Who: Nick Cave, Seán O’Hagan
What: Book signings and solo concerts
Where: The Strand, 92nd St. Y, Kings Theatre, Beacon Theatre
When: Book signings October 5, concerts October 6-8
Why: At the beginning of Faith, Hope and Carnage (Picador, September 19, $20), Irish journalist Seán O’Hagan tells Australian musician, composer, and author Nick Cave, “I’m surprised you agreed to do this given that you haven’t done any interviews for a long time.” Cave replies, “Well, who wants to do an interview? Interviews, in general, suck. Really. They eat you up. I hate them. The whole premise is so demeaning: you have a new album out, or new film to promote, or a book to sell. After a while, you just get worn away by your own story. I guess, at some point, I just realised that doing that kind of interview was of no real benefit to me. It only ever took something away. I always had to recover a bit afterwards. It was like I had to go looking for myself again. So five or so years ago I just gave them up.” O’Hagan asks, “So how do you feel about this undertaking?” Cave answers, “I don’t know. I do like having a conversation. I like to talk, to engage with people. And we’ve always had our big, sprawling conversations, so when you suggested it, I was kind of intrigued to see where it would go. Let’s see, shall we?”

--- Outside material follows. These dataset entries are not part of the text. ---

(* ===== verification/Stack.v ===== *)
(** * The stack on the FreeRTOS side, put together

    The driver (freertos/rpmsg_eth.c), the tcpip thread with its mailbox and its
    timers, Ethernet, ARP, IP, ICMP and UDP share one store, [node (world O Y V)]:
    [O] is FreeRTOS, [Y] the other end of the RPMsg channel, [V] the state of the
    rest.  This is a parameter ([Above]): TCP, fragments, and what the users of the
    stack do in their callbacks. *)
From S2P Require Import Prelude Triple Def Pbuf Netif Node SysArch Timeouts Tcpip RpmsgFreeRTOS Ethernet Etharp Ip4 Icmp Ip4Input Udp.

Record world (O Y V : Type) := World {
  w_arp : arp;
  w_ip : ip_state;
  w_udp : udp_state;
  w_up : V;
  w_timers : timers;
  w_pools : msg_pools;
  w_os : O;
  w_link : Y;
}.
Arguments World {O Y V}.
Arguments w_arp {O Y V}.
Arguments w_ip {O Y V}.
Arguments w_udp {O Y V}.
Arguments w_up {O Y V}.
Arguments w_timers {O Y V}.
Arguments w_pools {O Y V}.
Arguments w_os {O Y V}.
Arguments w_link {O Y V}.

(** OpenAMP's part of the interface, on the channel's own state. *)
Class Channel (Y : Type) := {
  ch_send : list Z -> Y -> Z * Y;
  ch_create_ept : list Z -> Y -> Z * Y;
  ch_malloc : Y -> bool * Y;
}.

(** The rest: TCP, fragments, the timers of IP and TCP, and the functions users
    pass to udp_recv, as timeouts and as callbacks. *)
Class Above (X : Type) := {
  #[global] above_fragments :: IpFragments X;
  #[global] above_udp_user :: UdpUser X;
  up_tcp_input : positive -> positive -> M (node X) unit;
  up_lwip_init : M (node X) unit;
  up_ip_reass_tmr : M (node X) unit;
  up_tcp_tmr : M (node X) unit;
  up_tcp_busy : M (node X) bool;
  up_timer : Z -> Z -> M (node X) unit;
  up_callback : Z -> Z -> M (node X) unit;
  up_mem_free : Z -> M (node X) unit;
}.

Section Parts.
Context {O Y V : Type}.

#[export] Program Instance arp_part : part (world O Y V) arp := {
  get_part := w_arp;
  set_part a w := World a (w_ip w) (w_udp w) (w_up w) (w_timers w) (w_pools w) (w_os w) (w_link w);
}.
Solve Obligations with done.
Next Obligation. by intros []. Qed.

#[export] Program Instance ip_part : part (world O Y V) ip_state := {
  get_part := w_ip;
  set_part i w := World (w_arp w) i (w_udp w) (w_up w) (w_timers w) (w_pools w) (w_os w) (w_link w);
}.
Solve Obligations with done.
Next Obligation. by intros []. Qed.

#[export] Program Instance udp_part : part (world O Y V) udp_state := {
  get_part := w_udp;
  set_part u w := World (w_arp w) (w_ip w) u (w_up w) (w_timers w) (w_pools w) (w_os w) (w_link w);
}.
Solve Obligations with done.
Next Obligation. by intros []. Qed.

#[export] Program Instance up_part : part (world O Y V) V := {
  get_part := w_up;
  set_part u w := World (w_arp w) (w_ip w) (w_udp w) u (w_timers w) (w_pools w) (w_os w) (w_link w);
}.
Solve Obligations with done.
Next Obligation. by intros []. Qed.

#[export] Program Instance pools_part : part (world O Y V) msg_pools := {
  get_part := w_pools;
  set_part m w := World (w_arp w) (w_ip w) (w_udp w) (w_up w) (w_timers w) m (w_os w) (w_link w);
}.
Solve Obligations with done.
Next Obligation. by intros []. Qed.

#[export] Program Instance os_part : part (world O Y V) O := {
  get_part := w_os;
  set_part o w := World (w_arp w) (w_ip w) (w_udp w) (w_up w) (w_timers w) (w_pools w) o (w_link w);
}.
Solve Obligations with done.
Next Obligation. by intros []. Qed.

#[export] Program Instance timers_part : part (node (world O Y V)) timers := {
  get_part s := w_timers (n_ext s);
  set_part t s := let w := n_ext s in
    Node (n_heap s) (n_netifs s) (World (w_arp w) (w_ip w) (w_udp w) (w_up w) t (w_pools w) (w_os w) (w_link w));
}.
Solve Obligations with done.
Next Obligation. by intros [? ? []]. Qed.

Definition set_link (y : Y) (w : world O Y V) : world O Y V :=
  World (w_arp w) (w_ip w) (w_udp w) (w_up w) (w_timers w) (w_pools w) (w_os w) y.
Definition onlink {A} (f : Y -> A * Y) (w : world O Y V) : A * world O Y V :=
  let '(a, y) := f (w_link w) in (a, set_link y w).

End Parts.

(** ** The wiring *)
Section Wiring.
Context {E : PbufEnv} {O Y V : Type} {F : FreeRTOS O tcpip_msg} {C : Channel Y} {U : Above (world O Y V)} {AD : Addresses}.

(** The driver's input function is tcpip_input, its linkoutput
    low_level_output. *)
#[export] Instance stack_amp : OpenAmp (world O Y V) := {
  rpmsg_send d := onlink (ch_send d);
  rpmsg_create_ept n := onlink (ch_create_ept n);
  mem_malloc_priv := onlink ch_malloc;
  RpmsgFreeRTOS.tcpip_input := Tcpip.tcpip_input;
  lwip_init := up_lwip_init;
}.

#[export] Instance stack_link : LinkLayer (world O Y V) := fun _ p => low_level_output (Some p).

#[export] Instance stack_transport : Transport (world O Y V) := {
  udp_input_call := udp_input;
  tcp_input_call := up_tcp_input;
}.

#[export] Instance stack_ip : IpLayer (world O Y V) := ip4_input.

#[export] Instance stack_timers : TimerEnv (node (world O Y V)) := {
  read_now := onos sys_now;
  call_cyclic c := match c with
    | Tcp_tmr => up_tcp_tmr
    | Ip_reass_tmr => up_ip_reass_tmr
    | Etharp_tmr => etharp_tmr
    end;
  call_user := up_timer;
  tcp_busy := up_tcp_busy;
}.

#[export] Instance stack_tcpip : TcpipEnv (world O Y V) := {
  call_input f p i := match f with
    | Ethernet_input => ethernet_input etharp_input p i
    | Ip_input => ip4_input p i
    end;
  call_mem_free := up_mem_free;
  call_callback := up_callback;
}.

End Wiring.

Divided into such chapters as “A Beautiful Kind of Freedom,” “Love and a Certain Dissonance,” “A Radical Intimacy,” “A Sense of Shared Defiance,” and “The Astonishing Idea,” Faith, Hope and Carnage was assembled from forty hours of conversations between Cave and O’Hagan (Freddie Mercury: The Great Pretender). The two spoke about his childhood, family, and tragedy; absences, absolution, and addiction; Cave’s bands (the Birthday Party, Grinderman, the Bad Seeds), albums (The Boatman’s Call, Skeleton Tree, Carnage), and books (The Death of Bunny Munro, The Sick Bag Song); the pandemic; the Red Hand Files, where Cave answers one of the hundreds of letters he receives each week from fans; and grief — Cave has suffered immeasurable loss over the last eight years, including the passing of his two sons, his mother, and numerous friends and colleagues. “If this is a book that outlines a dramatic creative and personal transformation in the face of great personal catastrophe, it is also shot through with a sense of life’s precariousness,” O’Hagan writes in the afterword.
Cave will be in New York City this week in support of the paperback edition of the book. He will be at the Strand on October 5 at 11:30 am for a conversation and signing with O’Hagan, followed by a talk and Q&A that night at the 92nd St. Y’s Kaufmann Concert Hall at 7:30. Cave’s Live in North America solo tour — on which he’ll be joined by Radiohead bassist Colin Greenwood — comes to the Kings Theatre in Brooklyn on October 6 and the Beacon in Manhattan on October 7-8,. I’ve seen him play solo, with the Bad Seeds, with Grinderman, and with Warren Ellis, and his shows are always like nothing you’ve ever experienced before.